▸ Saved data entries
(* ===== verification/MailMessage.v ===== *)
(** * Mail messages: [facets/mailmessage/mailmessage.go]

    What the importers read from a raw message: its body, its attachments, its
    identifiers and the people it names.  Go's parsers of mail, MIME and
    addresses, its Unicode case tables and SHA-256 are the class [MimeLib]; a
    reader is the bytes it gives and the error it ends with. *)

From stdpp Require Import options.
From S2P Require Import Prelude GoLib GoText Contracts Meta Jobs GoPath Mbox Manifest.

Local Open Scope Z_scope.

Module Mail.

(** ** Structs and constants *)

Definition MediaType : string := "application/vnd.gmeow.mail-message+json".
Definition MailGeneratedMessageIDHost : string := "gmeow.local".
Definition AnalysisScopeCanonical : string := "canonical".

Record Attachment := MkAttachment { atID : string; atFileName : string; atMediaType : string; atContent : string }.

Record Message := MkMessage {
  mgHeaders : gmap string string; mgSubject : string; mgBodyMediaType : string; mgMessageID : string;
  mgFingerprint : string; mgBodyLineHash : string; mgDate : string; mgFrom : string; mgTo : string;
  mgBody : string; mgAttachments : list Attachment; mgRaw : string; mgGeneratedMessage : bool }.

Record Participant := MkParticipant {
  paRole : string; paDisplayName : string; paAddress : string; paRawValue : string; paOrdinal : Z }.

(** [mail.Header], by canonical key; [mail.Address]. *)
Abbreviation Header := (gmap string (list string)).

Record Address := MkAddress { adrName : string; adrAddress : string }.

(** ** The standard library *)

Class MimeLib := {
  (** [mail.ReadMessage]: the header and the rest. *)
  mlReadMessage : string -> GoError + (Header * string);
  (** [mime.ParseMediaType]: the type and the parameters, also next to an error. *)
  mlParseMediaType : string -> string * gmap string string * option GoError;
  (** The parts [multipart.Reader.NextPart] hands out, and the error other than
      [io.EOF] it ends with. *)
  mlParts : mfile -> string -> list (Header * mfile) * option GoError;
  (** [io.ReadAll] of a base64 and of a quoted-printable decoder. *)
  mlBase64 : mfile -> GoError + string;
  mlQuotedPrintable : mfile -> GoError + string;
  (** [strings.ToLower]; [hex.EncodeToString] of [sha256.Sum256]. *)
  mlToLower : string -> string;
  mlSha256 : string -> string;
  mlParseAddressList : string -> GoError + list Address;
  mlParseAddress : string -> GoError + Address;
  mlAddressString : Address -> string;
  (** The order in which [range] visits a header. *)
  mlVisit : list (string * list string) -> list (string * list string) }.

(** A part lies between two boundary lines of the body it is read from. *)
Class MimeLaws `{!MimeLib} : Prop :=
  ml_parts_shorter : forall body boundary h p, (h, p) ∈ (mlParts body boundary).1 ->
    (String.length (mfBytes p) < String.length (mfBytes body))%nat.

(** ** Text *)

(** [strings.Fields]: the runs of bytes between white space. *)
Fixpoint fieldsLoop (fuel : nat) (s cur : list Ascii.ascii) : list (list Ascii.ascii) :=
  let flush := match cur with [] => [] | _ => [cur] end in
  match fuel, s with
  | S f, c :: r =>
      match stripAny spaceEncodings s with
      | Some r' => flush ++ fieldsLoop f r' []
      | None => fieldsLoop f r (cur ++ [c])
      end
  | _, _ => flush
  end.

Definition Fields (s : string) : list string :=
  map bytes_str (fieldsLoop (String.length s) (str_bytes s) []).

Definition collapseWhitespace (value : string) : string := joinWith (Ascii.ascii_of_N 32) (Fields value).

Definition firstNonEmpty (values : list string) : string :=
  default EmptyString (List.find (fun v => negb (blank v)) values).

(** [strings.ReplaceAll(s, "\r\n", "\n")]. *)
Fixpoint replaceCRLF (s : string) : string :=
  match s with
  | String a (String b r as r') =>
      if Ascii.eqb a carriageReturn && Ascii.eqb b newline then String newline (replaceCRLF r) else String a (replaceCRLF r')
  | _ => s
  end.

(** [strings.Trim(s, "<>")]. *)
Definition angle (c : Ascii.ascii) : bool := Ascii.eqb c (Ascii.ascii_of_N 60) || Ascii.eqb c (Ascii.ascii_of_N 62).

Fixpoint dropAngles (s : list Ascii.ascii) : list Ascii.ascii :=
  match s with c :: r => if angle c then dropAngles r else s | [] => [] end.

Definition TrimAngles (s : string) : string := bytes_str (rev (dropAngles (rev (dropAngles (str_bytes s))))).

(** [header.Get(key)] for a canonical key. *)
Definition Get (h : Header) (key : string) : string :=
  match h !! key with Some (v :: _) => v | _ => "" end.

Section mail.
Context {mlib : MimeLib}.

(** ** Identity *)

Definition NormalizeMessageID (value : string) : string :=
  let trimmed := TrimSpace value in
  if bool_decide (trimmed = "") then "" else
  let trimmed := TrimAngles trimmed in
  if bool_decide (trimmed = "") then "" else "<" +:+ mlToLower trimmed +:+ ">".

Definition header (headers : gmap string string) (key : string) : string := default "" (headers !! key).

Definition shortHash (s : string) : string := String.substring 0 32 (mlSha256 s).

Definition Fingerprint (message : Message) : string :=
  shortHash (joinWith newline
    [NormalizeMessageID (header (mgHeaders message) "message-id");
     mlToLower (TrimSpace (mgSubject message));
     mlToLower (TrimSpace (mgFrom message));
     mlToLower (TrimSpace (mgTo message));
     collapseWhitespace (mgBody message)]).

(** The lines [BodyLineFingerprint] hashes. *)
Definition bodyLines (body : string) : list string :=
  List.filter (fun l => negb (bool_decide (l = EmptyString))) (map collapseWhitespace (splitOn newline (replaceCRLF body))).

Definition BodyLineFingerprint (body : string) : string := shortHash (joinWith newline (bodyLines body)).

(** ** Headers *)

Definition HeaderMap (h : Header) : gmap string string :=
  foldl (fun result kv => <[mlToLower kv.1 := joinWith newline kv.2]> result) ∅ (mlVisit (map_to_list h)).

Definition SortedHeaderRows (headers : gmap string string) : list (string * string) :=
  map (fun name => (name, header headers name)) (sortStable str_ltb (map fst (map_to_list headers))).

(** ** Body and attachments *)

(** What [extractPart] is handed pointers to. *)
Record Extract := MkExtract { exMediaType : string; exTexts : list string; exAttachments : list Attachment }.

Definition readAllPart (body : mfile) (context : string) : GoError + string :=
  match mfErr body with Some e => inl (ErrWrap context e) | None => inr (mfBytes body) end.

Definition wrapPart (context : string) (r : GoError + string) : GoError + string :=
  match r with inl e => inl (ErrWrap context e) | inr content => inr content end.

Definition readDecodedPart (h : Header) (body : mfile) : GoError + string :=
  let encoding := mlToLower (TrimSpace (Get h "Content-Transfer-Encoding")) in
  if bool_decide (encoding ∈ [""; "7bit"; "8bit"; "binary"]) then readAllPart body "read unencoded mail part"
  else if bool_decide (encoding = "base64") then wrapPart "decode base64 mail part" (mlBase64 body)
  else if bool_decide (encoding = "quoted-printable") then wrapPart "decode quoted-printable mail part" (mlQuotedPrintable body)
  else readAllPart body "read unknown-encoded mail part".
(** A message gets a verdict, and only an error leaves it without one; a dry run
    imports every message and calls nothing. *)
Lemma message_post sourceName m dryRun lowNoise s : imI s -> okp (identityProvenance m) ->
  post (ingestArchiveMessage sourceName m dryRun lowNoise) s (fun r s' =>
    exists v, imI s' /\ R (imW s) (imW s') /\ igReport s' = judge (mgMessageID (amMessage m)) v (generatedReport m (igReport s)) /\
      (v = VNone -> exists e, r = inl e) /\ (dryRun = true -> v = VImported /\ r = inr tt /\ igService s' = igService s)).
Proof.
  intros Hs Hid. unfold ingestArchiveMessage. apply post_bind.
  set (s0 := MkIng (igService s) (generatedReport m (igReport s))).
  assert (post (if mgGeneratedMessage (amMessage m) then counting (count GeneratedMessageIDs) else mret tt) s (fun r s' => r = inr tt /\ s' = s0)) as Hg.
  { unfold s0, generatedReport. destruct (mgGeneratedMessage (amMessage m)); [done|]. apply post_ret. split; [done|]. by destruct s. }
  eapply post_mono; [exact Hg|]. cbn beta. intros _r _s [-> ->]. destruct dryRun.
  { unfold post, counting, smodify. exists VImported. by repeat split. }
  assert (imI s0) as H0 by exact Hs.
  apply (im_step _ _ s0); [apply im_world, Hob|done|reflexivity| |].
  { intros e s1 H1 [T1 E1]. exists VNone. repeat split; try done. by exists e. }
  intros [canonical|] s1 H1 [T1 E1].
  - eapply post_mono; [by apply duplicate_post|]. cbn beta. intros r s2 (v & (H2 & T2 & E2) & Hv). exists v. rewrite E2, E1.
    split; [done|]. split; [by etrans|]. split; [done|]. split; [|done]. intros ->. destruct Hv as [[]|[_ He]]. done.
  - apply (im_step _ _ s0); [by apply im_canonical|done|by split| |].
    { intros e s2 H2 [T2 E2]. exists VNone. repeat split; try done. by exists e. }
    intros [d created] s2 H2 [T2 E2]. apply post_bind. unfold post at 1, counting, smodify.
    assert (forall r : GoError + unit, exists v, imI (MkIng (igService s2) (count (if created then Imported else ExactDuplicates) (igReport s2))) /\
      R (imW s) (imW (MkIng (igService s2) (count (if created then Imported else ExactDuplicates) (igReport s2)))) /\
      count (if created then Imported else ExactDuplicates) (igReport s2) = judge (mgMessageID (amMessage m)) v (generatedReport m (igReport s)) /\
      (v = VNone -> exists e, r = inl e) /\ (false = true -> v = VImported /\ r = inr tt /\ igService s2 = igService s)) as Hend.
    { intros r. exists (if created then VImported else VExact). rewrite E2. repeat split; try done; by destruct created. }
    destruct (bool_decide (d = "")); [apply (Hend (inl _))|apply (Hend (inr tt))].
Qed.

End message_proofs.

(** ** The ledger of an import *)

(** What is added up over the workers. *)
Inductive field := FCount (c : counter) | FFailures | FFatal.

#[export] Instance field_eq_dec : EqDecision field.
Proof. solve_decision. Defined.

Definition get (f : field) (r : ArchiveImportReport) : Z :=
  match f with
  | FCount Imported => arImported r
  | FCount ExactDuplicates => arExactDuplicates r
  | FCount MessageIDDuplicates => arMessageIDDuplicates r
  | FCount GeneratedMessageIDs => arGeneratedMessageIDs r
  | FCount LowNoiseSkipped => arLowNoiseSkipped r
  | FCount TrivialSkipped => arTrivialSkipped r
  | FCount MinorVersions => arMinorVersions r
  | FCount MajorVersions => arMajorVersions r
  | FCount Promoted => arPromoted r
  | FCount Collisions => arCollisions r
  | FFailures => Z.of_nat (length (arFailures r))
  | FFatal => Z.of_nat (length (arFatalFailures r))
  end.

(** The ways a message can end. *)
Definition outcomes (T : field -> Z) : Z :=
  T (FCount Imported) + T (FCount ExactDuplicates) + T (FCount MessageIDDuplicates) + T (FCount Collisions).

(** Of [parsed] messages each has one outcome, or is among the failures that are
    neither unparsed messages nor fatal; variants are minor or major, and the
    promoted are among them; what is skipped is a duplicate. *)
Record ledger (dry : bool) (T : field -> Z) (parsed parseFailures : Z) : Prop := {
  lg_pos : forall f, 0 <= T f;
  lg_most : outcomes T <= parsed;
  lg_least : parsed <= outcomes T + (T FFailures - parseFailures - T FFatal);
  lg_versions : T (FCount Collisions) = T (FCount MinorVersions) + T (FCount MajorVersions);
  lg_promoted : T (FCount Promoted) <= T (FCount Collisions);
  lg_noise : T (FCount LowNoiseSkipped) = T (FCount TrivialSkipped) /\ T (FCount TrivialSkipped) <= T (FCount MessageIDDuplicates);
  lg_generated : T (FCount GeneratedMessageIDs) <= parsed;
  lg_dry : dry = true -> T (FCount Imported) = parsed }.

Lemma ledger_add dry T1 p1 f1 T2 p2 f2 T p f : ledger dry T1 p1 f1 -> ledger dry T2 p2 f2 ->
  (forall x, T x = T1 x + T2 x) -> p = p1 + p2 -> f = f1 + f2 -> ledger dry T p f.
Proof.
  intros [A1 A2 A3 A4 A5 [A6 A6'] A7 A8] [B1 B2 B3 B4 B5 [B6 B6'] B7 B8] HT -> ->. unfold outcomes in *.
  split; [intros x; rewrite HT; specialize (A1 x); specialize (B1 x); lia|unfold outcomes; rewrite !HT; lia..| |].
  - rewrite !HT. lia.
  - intros Hd. rewrite HT, A8, B8 by done. done.
Qed.

Lemma ledger_ext dry T T' p f : (forall x, T' x = T x) -> ledger dry T p f -> ledger dry T' p f.
Proof. intros HT []. split; unfold outcomes in *; rewrite ?HT; try done; intros x; rewrite HT; auto. Qed.

(** What a step adds to a report. *)
Definition delta (r r' : ArchiveImportReport) (f : field) : Z := get f r' - get f r.

Definition uncounted (r r' : ArchiveImportReport) : Prop :=
  arSourceName r' = arSourceName r /\ arRunID r' = arRunID r /\ arScanned r' = arScanned r /\ arParsed r' = arParsed r /\
  arEnqueued r' = arEnqueued r /\ arProcessed r' = arProcessed r /\ arParseFailures r' = arParseFailures r /\ arSkipped r' = arSkipped r.

Lemma appendSkipped_get id r f : get f (appendSkippedMessageID id r) = get f r.
Proof. unfold appendSkippedMessageID. destruct (_ <=? _); [done|]. by destruct f as [[]| |]. Qed.

Lemma count_get c r f : get f (count c r) = get f r + (if decide (f = FCount c) then 1 else 0).
Proof. destruct f as [[]| |], c; cbn; destruct (decide _); try done; cbn; lia. Qed.

Lemma imported_other c r : c <> Imported -> arImported (count c r) = arImported r.
Proof. intros Hc. cbn. rewrite decide_False by done. lia. Qed.

Lemma judge_imported id v r : v <> VImported -> arImported (judge id v r) = arImported r.
Proof.
  assert (forall r', arImported (appendSkippedMessageID id r') = arImported r') as Hs by (intros r'; apply (appendSkipped_get id r' (FCount Imported))).
  intros Hv. destruct v as [| | | | |[] []]; cbn [judge]; rewrite ?Hs, ?imported_other by done; done.
Qed.

Lemma judge_uncounted id v m r : uncounted r (judge id v (generatedReport m r)).
Proof.
  assert (forall r', uncounted r' (appendSkippedMessageID id r')) as Hs by (intros r'; unfold appendSkippedMessageID; by destruct (_ <=? _)).
  unfold generatedReport. destruct v as [| | | | |[] []], (mgGeneratedMessage (amMessage m)); cbn [judge];
    try done; match goal with |- uncounted _ (appendSkippedMessageID _ ?x) => exact (Hs x) end.
Qed.

(** One message, with its error as a failure. *)
Lemma judge_ledger (dry : bool) id v m (r : ArchiveImportReport) (failed : bool) (e : GoError) :
  (v = VNone -> failed = true) -> (dry = true -> v = VImported) ->
  let r' := judge id v (generatedReport m r) in
  ledger dry (delta r (if failed then appendArchiveFailure e r' else r')) 1 0.
Proof.
  intros Hn Hd r'.
  assert (forall f, delta r r' f = get f (judge id v (generatedReport m noReport))) as Hr.
  { intros f. unfold delta, r', generatedReport. destruct v as [| | | | |[] []], (mgGeneratedMessage (amMessage m)); cbn [judge];
      rewrite ?appendSkipped_get, ?count_get; destruct f as [[]| |]; cbn; lia. }
  assert (forall f, delta r (if failed then appendArchiveFailure e r' else r') f =
    get f (judge id v (generatedReport m noReport)) + (if failed then match f with FFailures => 1 | _ => 0 end else 0)) as HD.
  { intros f. rewrite <- Hr. unfold delta. destruct failed; [|lia]. destruct f as [[]| |]; cbn; rewrite ?length_app; cbn; lia. }
  apply (ledger_ext _ _ _ _ _ HD). clear HD Hr r'. unfold generatedReport.
  destruct v as [| | | | |[] []], (mgGeneratedMessage (amMessage m)), failed; try (specialize (Hn eq_refl); discriminate);
    (split; [by intros [[]| |]|done..|done|done|intros Hx; specialize (Hd Hx); done]).
Qed.

(** ** Walks that keep an invariant *)

Lemma walkDir_safe {S} (I : S -> Prop) T `{!PreOrder T} fn path name t :
  (forall path name dir err, safe I T (fn path name dir err)) -> safe I T (walkDir fn path name t).
Proof.
  intros Hfn. revert path name. induction t as [|es err IH] using tree_rect'; intros path name; cbn [walkDir]; [apply Hfn|].
  apply safe_seq; [done|apply Hfn|]. intros []; [by apply safe_ret|]. apply safe_seq; [done|destruct err; [apply Hfn|by apply safe_ret]|].
  intros []; [by apply safe_ret|]. induction IH as [|[n t] es Ht _ IHes]; [by apply safe_ret|].
  apply safe_seq; [done|apply Ht|]. intros []; [by apply safe_ret|apply IHes].
Qed.

Lemma forEachMbox_safe {S Msg} (I : S -> Prop) T `{!PreOrder T} (parse : string -> Z -> GoError + Msg) file (fn : Msg -> SM S unit) :
  (forall m, safe I T (fn m)) -> safe I T (forEachMboxMessage parse file fn).
Proof.
  intros Hfn. unfold forEachMboxMessage. destruct file as [e|f]; [by apply safe_fail|]. destruct (scanLines f) as [lines err].
  assert (forall current offset, safe I T (deliver parse fn current offset)) as Hd.
  { intros current offset. unfold deliver. destruct (parse current offset); [by apply safe_fail|apply Hfn]. }
  apply safe_seq; [done| |].
  - apply safe_sforM; [done|]. intros [current offset] line. unfold mboxStep. destruct (isFrom line); [|by apply safe_ret].
    destruct (0 <? slen current); [|by apply safe_ret]. apply safe_seq; [done|apply Hd|intros _; by apply safe_ret].
  - intros acc. apply safe_seq; [done|destruct err; [by apply safe_fail|by apply safe_ret]|]. intros _.
    destruct (0 <? slen acc.1); [apply Hd|by apply safe_ret].
Qed.
(* ===== verification/ArchiveStore.v ===== *)
(** * An archive import into a [FilesystemStore]

    The importer's interfaces on the store of Meta.v, and runs of it: what a
    second import of the same messages writes. *)

From stdpp Require Import options.
From S2P Require Import Prelude Lru GoLib GoText Contracts Chunker Manifest Meta Concrete ChunkStore SourceIngest ObjectStore Jobs Mbox ArchiveFiles ArchiveQueue SourceService MailMessage ArchiveImport.

Local Open Scope Z_scope.

Module Run.
Import Archive.

(** ** The store as the importer sees it *)

Section instances.
Context {E : Ext}.

(** The source cursors are kept by another table; an import has none. *)
#[export] Instance filesystem_client : Source.FilestoreClient Store := {|
  Source.fcLookupSourceObject := SourceIngest.LookupSourceObject;
  Source.fcTryAcquireSourceIngest := SourceIngest.TryAcquireSourceIngest;
  Source.fcReleaseSourceIngest := SourceIngest.ReleaseSourceIngest;
  Source.fcPut r := ObjectStore.Put (Source.rpPut r);
  Source.fcPutCompound r := ObjectStore.PutCompound (Source.rcPut r);
  Source.fcReadManifest := SourceIngest.ReadManifest;
  Source.fcWriteSourceCursor _ := sfail (ErrMsg "no cursors");
  Source.fcReadSourceCursor _ := mret None |}.

#[export] Instance filesystem_env : Source.SourceEnv Store := {|
  Source.seNow := now; Source.seFormatTime := formatTime; Source.seNotify _ := mret tt; Source.sePressured := mret false;
  Source.seWait := mret tt; Source.seDone _ := false; Source.seFeed := mret true |}.

(** The content of an object, read with a buffer of 512 bytes. *)
Definition readObject (d : ObjectDigest) : SM Store string :=
  r ← (ObjectStore.Open d : SM Store ReadCloser);
  match r with
  | WholeBlob content => mret (String.string_of_list_byte content)
  | Chunked r =>
      x ← (crReadAll (replicate 64 512%nat) r [] : SM Store (bytes * readErr));
      match x.2 with EOF => mret (String.string_of_list_byte x.1) | _ => sfail (ErrMsg "read") end
  end.

End instances.

(** ** A concrete machine *)

(** A polynomial digest, so that the objects of a run are told apart. *)
Fixpoint hexDigits (n : nat) (z : N) (acc : list Ascii.ascii) : list Ascii.ascii :=
  match n with O => acc | S n => hexDigits n (z / 16)%N (hexDigit (z mod 16)%N :: acc) end.

Definition polyDigest (b : bytes) : string :=
  bytes_str (replicate 54 (hexDigit 0) ++ hexDigits 10 (foldl (fun h x => (h * 257 + Byte.to_N x + 1) mod 2 ^ 40)%N 7%N b) []).

#[local] Instance RunExt : Ext := {|
  DB := gmap string Value; dbGet d k := d !! k; dbApply := applyWrites; dbRange := toyRange; blake3 := polyDigest; sha256 := polyDigest;
  zEncode d b := toyTag d :: b;
  zDecode d z := match z with t :: b => if Byte.eqb t (toyTag d) then Some b else None | [] => None end;
  parseMediaType m := Some m; formatTime t := if (t <? 0)%Z then "-" else FormatUint (Z.to_N t);
  annotationJSON a := String.list_byte_of_string (aKind a); parseAnnotation b := Some (toyAnnotationOf b);
  envelopeJSON s i p q := String.list_byte_of_string (s +:+ i) |}.

Definition freshStore : Store := @MkStore RunExt ∅ ∅ false None emptyDicts (SizedLru.NewSizedLRU 1024) (MkLegacy ∅ ∅ ∅ ∅) 1000 [] [].

Fixpoint printAny (v : Any) : string :=
  match v with
  | ANil => "null"
  | ABool b => if b then "true" else "false"
  | AInt z => FormatInt z
  | AFloat n d => FormatInt n
  | AStr s => s
  | ATime t => FormatInt t
  | AList l => "[" +:+ (fix go l := match l with [] => "]" | x :: r => printAny x +:+ "," +:+ go r end) l
  | AMap m => "{" +:+ (fix go m := match m with [] => "}" | (k, x) :: r => k +:+ ":" +:+ printAny x +:+ "," +:+ go r end) m
  end.

#[local] Instance runEnv : ArchiveEnv Store := {|
  aeAttachProvenanceWithPriority d ps _ := _ ← (ObjectStore.AttachProvenance d ps : SM Store bool); mret tt;
  aeReadAll := readObject; aeAcquire := mret tt; aeCtxErr := mret tt; aeWorker w := (0%nat, w);
  aeFS := MkFS (fun _ => inl ErrNotExist) (fun _ => inl ErrNotExist); aeJSON := printAny; aeSprint := printAny; aeEqualFold a b := EqualFold a b |}.

#[local] Existing Instance Mail.exMime.

(** A message of the archive "box" with a given body. *)
Definition mail (path body : string) : archiveMessage Mail.Message :=
  MkArchiveMessage (Mail.MkMessage ∅ "hello" "text/plain" "<a@b>" ("fp-" +:+ body) (Mail.BodyLineFingerprint body) "" "me" "you" body [] "" false)
    5 path "box" "nnml" path ("v-" +:+ body).

Definition ingestOne (m : archiveMessage Mail.Message) (s : Ingesting Store) : Ingesting Store :=
  (ingestArchiveMessage "box" m false false s).2.

Definition started : Ingesting Store := MkIng (Source.NewService freshStore false false) noReport.

Definition ingestAll (ms : list (archiveMessage Mail.Message)) : Ingesting Store := foldl (fun s m => ingestOne m s) started ms.

Definition withAttachment (a : Mail.Attachment) (m : archiveMessage Mail.Message) : archiveMessage Mail.Message :=
  let t := amMessage m in
  MkArchiveMessage (Mail.MkMessage (Mail.mgHeaders t) (Mail.mgSubject t) (Mail.mgBodyMediaType t) (Mail.mgMessageID t) (Mail.mgFingerprint t)
      (Mail.mgBodyLineHash t) (Mail.mgDate t) (Mail.mgFrom t) (Mail.mgTo t) (Mail.mgBody t) [a] (Mail.mgRaw t) (Mail.mgGeneratedMessage t))
    (amObservedAt m) (amSourcePath m) (amMailbox m) (amFormat m) (amExternalID m) (amExternalVersion m).

(** What the source object of the archive is stored as. *)
Definition stored (s : Ingesting Store) (externalID version : string) : res (option ObjectDigest) :=
  (SourceIngest.LookupSourceObject (MkRef MailArchiveSourceKind "box" externalID version) (imW s)).1.

(** Importing an archive again is not always free.  Two messages share a
    Message-ID.  When the longer one comes first, a second import writes nothing.
    When it comes second it is promoted; then the first message no longer matches
    the canonical body, and a second import stores patches and a variant for the
    message the archive started with, and reports a collision. *)
Theorem reimport_writes_again :
  let short := mail "1" "a" in let long := mail "2" "ab" in
  let kept := ingestAll [long; short] in let twice := ingestOne short (ingestOne long kept) in
  let promoted := ingestAll [short; long] in let again := ingestOne short promoted in
  size (db (imW twice)) = size (db (imW kept)) /\
  arPromoted (igReport promoted) = 1 /\ stored promoted "1:variant" "v-a" = Ok None /\
  (exists d, stored again "1:variant" "v-a" = Ok (Some d)) /\
  arCollisions (igReport again) = arCollisions (igReport promoted) + 1.
Proof. vm_compute. repeat split. by eexists. Qed.

(** A message that repeats a Message-ID and a body is a duplicate whatever else it
    carries: an attachment only it has is stored nowhere, and the import reports
    no failure. *)
Theorem duplicate_drops_attachment :
  let first := mail "1" "see attachment" in
  let second := withAttachment (Mail.MkAttachment "" "plan.pdf" "application/pdf" "PDF") (mail "2" "see attachment") in
  let s := ingestAll [first; second] in
  arMessageIDDuplicates (igReport s) = 1 /\ arFailures (igReport s) = [] /\
  stored s "2:attachment:0:plan.pdf" "v-see attachment" = Ok None /\
  dbGet (db (imW s)) (manifestKey (blake3 (String.list_byte_of_string "PDF"))) = None.
Proof. vm_compute. repeat split. Qed.

End Run.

▸ YOUR TASK
Which lines above include the string "MkIng"? Show them.

▸ ANSWER FOR THIS EXERCISE
  set (s0 := MkIng (igService s) (generatedReport m (igReport s))).
    assert (forall r : GoError + unit, exists v, imI (MkIng (igService s2) (count (if created then Imported else ExactDuplicates) (igReport s2))) /\
      R (imW s) (imW (MkIng (igService s2) (count (if created then Imported else ExactDuplicates) (igReport s2)))) /\
Definition started : Ingesting Store := MkIng (Source.NewService freshStore false false) noReport.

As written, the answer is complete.